Look through the data below and, wherever a line carries the word "hexadecimal", please copy that line.

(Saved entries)
··········
(* ===== verification/Digest.v ===== *)
(** * Content digests ([roci-storage/src/digest.rs])

    Parsing, printing and constant-time comparison of [algorithm:hex] digests,
    and the two routines that hash a file while it is read. The hash functions,
    the checksum and the hexadecimal encoder are other crates' code: the class
    [Crypto] takes them as parameters and [CryptoLaws] states what their
    documentation promises. *)

From S2P Require Import Prelude RustStr Json Errors.

Class Crypto := {
  sha256 : bytes → bytes;
  sha512 : bytes → bytes;
  crc32c_append : Z → bytes → Z;
  hex_encode : bytes → string;
}.

Definition is_lower_hexdigit (b : ascii) : bool :=
  is_ascii_hexdigit b && negb (is_ascii_uppercase b).

Class CryptoLaws `{Crypto} : Prop := {
  sha256_length x : length (sha256 x) = 32;
  sha512_length x : length (sha512 x) = 64;
  crc32c_append_app c x y : crc32c_append (crc32c_append c x) y = crc32c_append c (x ++ y);
  crc32c_append_nil c : (0 ≤ c < 2 ^ 32)%Z → crc32c_append c [] = c;
  crc32c_append_range c x : (0 ≤ c < 2 ^ 32)%Z → (0 ≤ crc32c_append c x < 2 ^ 32)%Z;
  hex_encode_length x : String.length (hex_encode x) = 2 * length x;
  hex_encode_lower x : string_forallb is_lower_hexdigit (hex_encode x) = true;
  hex_encode_inj x y : hex_encode x = hex_encode y → x = y;
}.

Record Digest := mkDigest { algorithm : string; hex : string }.
#[export] Instance Digest_eq_dec : EqDecision Digest.
Proof. solve_decision. Defined.
#[export] Instance Digest_countable : Countable Digest.
Proof.
  refine (inj_countable' (λ d, (algorithm d, hex d)) (λ '(a, h), mkDigest a h) _).
  by intros [].
Defined.

Definition algorithm_len (a : string) : option Z :=
  if decide (a = "sha256") then Some 64%Z
  else if decide (a = "sha512") then Some 128%Z
  else None.

Definition Digest_parse (s : string) : result StorageError Digest :=
  let? ' (alg, hx) := ok_or (split_once ":" s) (BadDigest s) in
  let? ok_len := ok_or (algorithm_len alg) (BadDigest s) in
  if negb (slen hx =? ok_len)%Z || negb (string_forallb is_ascii_hexdigit hx) then
    Err (BadDigest s)
  else Ok {| algorithm := alg; hex := to_ascii_lowercase hx |}.

Definition Digest_fmt (d : Digest) : string := algorithm d +:+ ":" +:+ hex d.

(** [for (a, b) in … { diff |= a ^ b }] on a [u8]. *)
Definition ct_eq (d d' : Digest) : bool :=
  if negb (bool_decide (algorithm d = algorithm d')) || negb (slen (hex d) =? slen (hex d'))%Z
  then false
  else
    (foldl Z.lor 0 (zip_with (λ a b, Z.lxor (u8 a) (u8 b)) (as_bytes (hex d)) (as_bytes (hex d')))
     =? 0)%Z.

(** ** Hashing *)

Section Hashing.
Context `{Crypto}.

Definition sha256_of (data : bytes) : Digest :=
  {| algorithm := "sha256"; hex := hex_encode (sha256 data) |}.

Definition digest_of (data : bytes) (alg : string) : Digest :=
  if decide (alg = "sha512") then {| algorithm := "sha512"; hex := hex_encode (sha512 data) |}
  else sha256_of data.

(** A hasher is the bytes it was fed: [update] appends, [finalize] hashes. *)
Definition finalize (alg : string) (fed : bytes) : Digest :=
  if decide (alg = "sha512") then {| algorithm := "sha512"; hex := hex_encode (sha512 fed) |}
  else {| algorithm := "sha256"; hex := hex_encode (sha256 fed) |}.

Definition finish_sha256 (fed : bytes) : Digest := finalize "sha256" fed.

(** The read loop of [hash_std] and of [hash_file]: each [read] returns an
    error, no bytes at the end of the file, or some bytes. After the end of
    the file [reads] has nothing left. *)
Fixpoint hash_loop (alg : string) (fed : bytes) (crc : Z) (reads : list (result io_error bytes))
    : result io_error (Digest * Z) :=
  match reads with
  | [] => Ok (finalize alg fed, crc)
  | r :: reads =>
      let? chunk := r in
      if bool_decide (chunk = []) then Ok (finalize alg fed, crc)
      else hash_loop alg (fed ++ chunk) (crc32c_append crc chunk) reads
  end.

Definition hash_std (reads : list (result io_error bytes)) (alg : string)
    : result io_error (Digest * Z) :=
  hash_loop (if decide (alg = "sha512") then "sha512" else "sha256") [] 0 reads.

Definition hash_reader (reads : list (result io_error bytes)) (alg : string)
    : result io_error (Digest * Z) :=
  hash_loop (if decide (alg = "sha512") then "sha512" else "sha256") [] 0 reads.

Definition crc32c (data : bytes) : Z := crc32c_append 0 data.
End Hashing.

(** ** Well-formed digests

    The fields are private: every digest of the program comes from [parse] or
    from a hash. *)

Definition digest_wf (d : Digest) : Prop :=
  algorithm_len (algorithm d) = Some (slen (hex d)) ∧
  string_forallb is_lower_hexdigit (hex d) = true.

#[export] Instance digest_wf_dec d : Decision (digest_wf d).
Proof. apply and_dec; solve_decision. Defined.

(** ** Lemmas *)

Lemma algorithm_len_Some a n :
  algorithm_len a = Some n → (a = "sha256" ∧ n = 64%Z) ∨ (a = "sha512" ∧ n = 128%Z).
Proof. unfold algorithm_len. repeat case_decide; naive_solver. Qed.

Lemma lower_hexdigit_hexdigit b : is_lower_hexdigit b = true → is_ascii_hexdigit b = true.
Proof. unfold is_lower_hexdigit. by intros [? _]%andb_true_iff. Qed.

Lemma lower_byte_hexdigit b :
  is_ascii_hexdigit b = true → is_lower_hexdigit (lower_byte b) = true.
Proof. destruct b as [[] [] [] [] [] [] [] []]; by vm_compute. Qed.

Lemma lower_byte_id b : is_lower_hexdigit b = true → lower_byte b = b.
Proof. destruct b as [[] [] [] [] [] [] [] []]; by vm_compute. Qed.

Lemma string_forallb_impl (p q : ascii → bool) s :
  (∀ b, p b = true → q b = true) → string_forallb p s = true → string_forallb q s = true.
Proof. intros Hpq. induction s; simpl; [done|]. rewrite !andb_true_iff. naive_solver. Qed.

Lemma to_lower_hex s :
  string_forallb is_ascii_hexdigit s = true →
  string_forallb is_lower_hexdigit (to_ascii_lowercase s) = true.
Proof.
  induction s; simpl; [done|]. rewrite !andb_true_iff. intros [? ?].
  split; [by apply lower_byte_hexdigit|auto].
Qed.

Lemma to_lower_id s :
  string_forallb is_lower_hexdigit s = true → to_ascii_lowercase s = s.
Proof.
  induction s; simpl; [done|]. rewrite andb_true_iff. intros [? ?].
  f_equal; [by apply lower_byte_id|auto].
Qed.

Lemma lower_hex_no_byte s c :
  string_forallb is_lower_hexdigit s = true → is_lower_hexdigit c = false →
  c ∉ as_bytes s.
Proof.
  intros Hs Hc Hin. rewrite string_forallb_bytes, forallb_Forall_bool, Forall_forall in Hs.
  rewrite (Hs _ Hin) in Hc. done.
Qed.

Lemma Digest_parse_wf s d : Digest_parse s = Ok d → digest_wf d.
Proof.
  unfold Digest_parse. intros H. case_res. destruct x as [alg hx]. case_res.
  bool_simp.
  split; simpl; [|by apply to_lower_hex].
  unfold slen in *. rewrite to_ascii_lowercase_length. congruence.
Qed.

Lemma Digest_parse_fmt d : digest_wf d → Digest_parse (Digest_fmt d) = Ok d.
Proof.
  destruct d as [a h]. intros [Hlen Hhex]. simpl in *. unfold Digest_parse, Digest_fmt. simpl.
  assert (split_once ":" (a +:+ ":" +:+ h) = Some (a, h)) as ->.
  { apply split_once_Some. split; [done|].
    apply algorithm_len_Some in Hlen as [[-> _]|[-> _]]; reflexivity. }
  simpl. rewrite Hlen. simpl. rewrite Z.eqb_refl. simpl.
  rewrite (string_forallb_impl _ _ _ lower_hexdigit_hexdigit Hhex). simpl.
  by rewrite to_lower_id.
Qed.

Lemma Digest_fmt_inj d d' : digest_wf d → digest_wf d' → Digest_fmt d = Digest_fmt d' → d = d'.
Proof.
  intros Hd%Digest_parse_fmt Hd'%Digest_parse_fmt Heq. rewrite Heq in Hd. congruence.
Qed.

Lemma ct_eq_true d d' : ct_eq d d' = true ↔ d = d'.
Proof.
  unfold ct_eq. destruct d as [a h], d' as [a' h']; simpl.
  destruct (bool_decide_reflect (a = a')) as [->|Hne]; simpl; [|naive_solver].
  destruct (Z.eqb_spec (slen h) (slen h')) as [Hl|Hne]; simpl; [|naive_solver].
  rewrite Z.eqb_eq, xor_fold_eq.
  - split; [by intros ->%(inj as_bytes)|by intros [= ->]].
  - unfold slen in Hl. rewrite !as_bytes_length. lia.
Qed.

Section HashingLaws.
Context `{CryptoLaws}.

Lemma digest_of_wf data alg : digest_wf (digest_of data alg).
Proof.
  unfold digest_of, sha256_of, digest_wf. case_decide; simpl; (split; [|apply hex_encode_lower]);
    unfold slen; rewrite hex_encode_length, ?sha256_length, ?sha512_length; reflexivity.
Qed.

Lemma digest_of_algorithm data d :
  digest_wf d → algorithm (digest_of data (algorithm d)) = algorithm d.
Proof.
  intros [Hl _]. unfold digest_of. apply algorithm_len_Some in Hl as [[-> _]|[-> _]]; done.
Qed.

Lemma finalize_digest_of alg data : finalize alg data = digest_of data alg.
Proof. unfold finalize, digest_of, sha256_of. by case_decide. Qed.

(** The read loop hashes what it read, however the file system cut it. *)
Lemma hash_loop_spec alg fed crc chunks rest :
  Forall (λ c, c ≠ []) chunks →
  rest = [] ∨ (∃ rest', rest = Ok [] :: rest') →
  hash_loop alg fed crc ((Ok <$> chunks) ++ rest) =
    Ok (digest_of (fed ++ concat chunks) alg, foldl crc32c_append crc chunks).
Proof.
  intros Hne Hrest. revert fed crc. induction Hne as [|c cs Hc Hcs IH]; intros fed crc; simpl.
  - rewrite app_nil_r. rewrite <-finalize_digest_of.
    destruct Hrest as [->|[? ->]]; [done|]. simpl. by rewrite ?bool_decide_eq_true_2.
  - rewrite bool_decide_eq_false_2 by done. rewrite IH. by rewrite <-app_assoc.
Qed.

Lemma foldl_crc crc chunks :
  (0 ≤ crc < 2 ^ 32)%Z → foldl crc32c_append crc chunks = crc32c_append crc (concat chunks).
Proof.
  revert crc. induction chunks as [|c cs IH]; intros crc Hc; simpl.
  - by rewrite crc32c_append_nil.
  - rewrite IH by (by apply crc32c_append_range). apply crc32c_append_app.
Qed.
End HashingLaws.

(** A concrete instance, on which the laws hold: the first bytes of the
    content, padded; the sum of the bytes; two hexadecimal digits per byte. *)
Module Toy.
Definition pad (n : nat) (x : bytes) : bytes := take n (x ++ replicate n "000"%char).
Definition hex_digit (n : N) : ascii :=
  ascii_of_N (if (n <? 10)%N then 48 + n else 87 + n).
Definition hex_byte (b : ascii) : string :=
  String (hex_digit (N_of_ascii b / 16)) (String (hex_digit (N_of_ascii b mod 16)) "").
Definition encode (x : bytes) : string := foldr (λ b s, hex_byte b +:+ s) "" x.
Definition sum (c : Z) (x : bytes) : Z := foldl (λ c b, (c + u8 b) `mod` 2 ^ 32)%Z c x.

#[export] Instance toy_crypto : Crypto := {|
  Digest.sha256 := pad 32;
  Digest.sha512 := pad 64;
  Digest.crc32c_append := sum;
  Digest.hex_encode := encode;
|}.

Lemma hex_byte_facts b :
  is_lower_hexdigit (hex_digit (N_of_ascii b / 16)) = true ∧
  is_lower_hexdigit (hex_digit (N_of_ascii b mod 16)) = true.
Proof. destruct b as [[] [] [] [] [] [] [] []]; by vm_compute. Qed.

Definition hex_val (c : ascii) : N :=
  let n := N_of_ascii c in if (n <? 58)%N then n - 48 else n - 87.
Fixpoint decode (s : string) : bytes :=
  match s with
  | String a (String b s) => ascii_of_N (16 * hex_val a + hex_val b) :: decode s
  | _ => []
  end.

Lemma decode_encode x : decode (encode x) = x.
Proof.
  induction x as [|b x IH]; [done|]. simpl. f_equal; [|exact IH].
  destruct b as [[] [] [] [] [] [] [] []]; by vm_compute.
Qed.

#[export] Instance toy_laws : CryptoLaws.
Proof.
  split; simpl.
  - intros x. unfold pad. rewrite length_take, length_app, length_replicate. lia.
  - intros x. unfold pad. rewrite length_take, length_app, length_replicate. lia.
  - intros c x y. unfold sum. by rewrite foldl_app.
  - done.
  - intros c x Hc. unfold sum. revert c Hc. induction x as [|b x IH]; intros c Hc; simpl; [done|].
    apply IH. apply Z.mod_pos_bound. lia.
  - intros x. induction x as [|b x IH]; [done|].
    change (encode (b :: x)) with (hex_byte b +:+ encode x).
    rewrite string_app_length, IH. simpl. lia.
  - intros x. induction x as [|b x IH]; [done|].
    change (encode (b :: x)) with (hex_byte b +:+ encode x).
    rewrite string_forallb_bytes, as_bytes_app, forallb_app, <-!string_forallb_bytes, IH.
    unfold hex_byte. cbn [string_forallb].
    destruct (hex_byte_facts b) as [-> ->]. done.
  - intros x y Hxy. rewrite <-(decode_encode x), <-(decode_encode y). by rewrite Hxy.
Qed.
End Toy.

(** ** Properties *)

(** Parsing is the inverse of printing: a digest that [parse] accepted is
    well formed and [parse] of what it prints is the same digest, so the
    canonical string identifies the digest. *)
Theorem digest_roundtrip s d :
  Digest_parse s = Ok d →
  digest_wf d ∧ Digest_parse (Digest_fmt d) = Ok d ∧
  (∀ d', digest_wf d' → Digest_fmt d' = Digest_fmt d → d' = d).
Proof.
  intros Hp%Digest_parse_wf. split_and!; [done|by apply Digest_parse_fmt|].
  intros d' Hd' Heq. by apply Digest_fmt_inj.
Qed.

(** [ct_eq], which never stops at the first difference, decides equality
    of digests. *)
Theorem ct_eq_correct d d' : ct_eq d d' = true ↔ d = d'.
Proof. apply ct_eq_true. Qed.

(** Hashing a file while it is read gives the digest of its content in the
    requested algorithm and its CRC32C, however the reads cut the content. *)
Theorem hash_std_content `{CryptoLaws} chunks alg :
  Forall (λ c, c ≠ []) chunks →
  hash_std ((Ok <$> chunks) ++ [Ok []]) alg =
    Ok (digest_of (concat chunks) alg, crc32c (concat chunks)).
Proof.
  intros Hne. unfold hash_std. rewrite hash_loop_spec by eauto. simpl.
  rewrite foldl_crc by lia. unfold crc32c, digest_of. by repeat case_decide.
Qed.

#[local] Existing Instances Toy.toy_crypto Toy.toy_laws.

Definition digest_a : string :=
  "sha256:AAAAAAAAAAAAAAAAAAAAAAAAAAAAAAAAAAAAAAAAAAAAAAAAAAAAAAAAAAAAAAAA".

Lemma digest_roundtrip_witness :
  digest_wf (mkDigest "sha256" "aaaaaaaaaaaaaaaaaaaaaaaaaaaaaaaaaaaaaaaaaaaaaaaaaaaaaaaaaaaaaaaa").
Proof. apply (digest_roundtrip digest_a). reflexivity. Defined.

Lemma hash_std_content_witness :
  hash_std [Ok ["a"]; Ok ["b"; "c"]; Ok []]%char "sha512" =
    Ok (digest_of ["a"; "b"; "c"]%char "sha512", 294%Z).
Proof.
  exact (hash_std_content [["a"]; ["b"; "c"]]%char "sha512"
           ltac:(repeat constructor; done)).
Defined.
··········
→ Task solution:
    the checksum and the hexadecimal encoder are other crates' code: the class
    content, padded; the sum of the bytes; two hexadecimal digits per byte. *)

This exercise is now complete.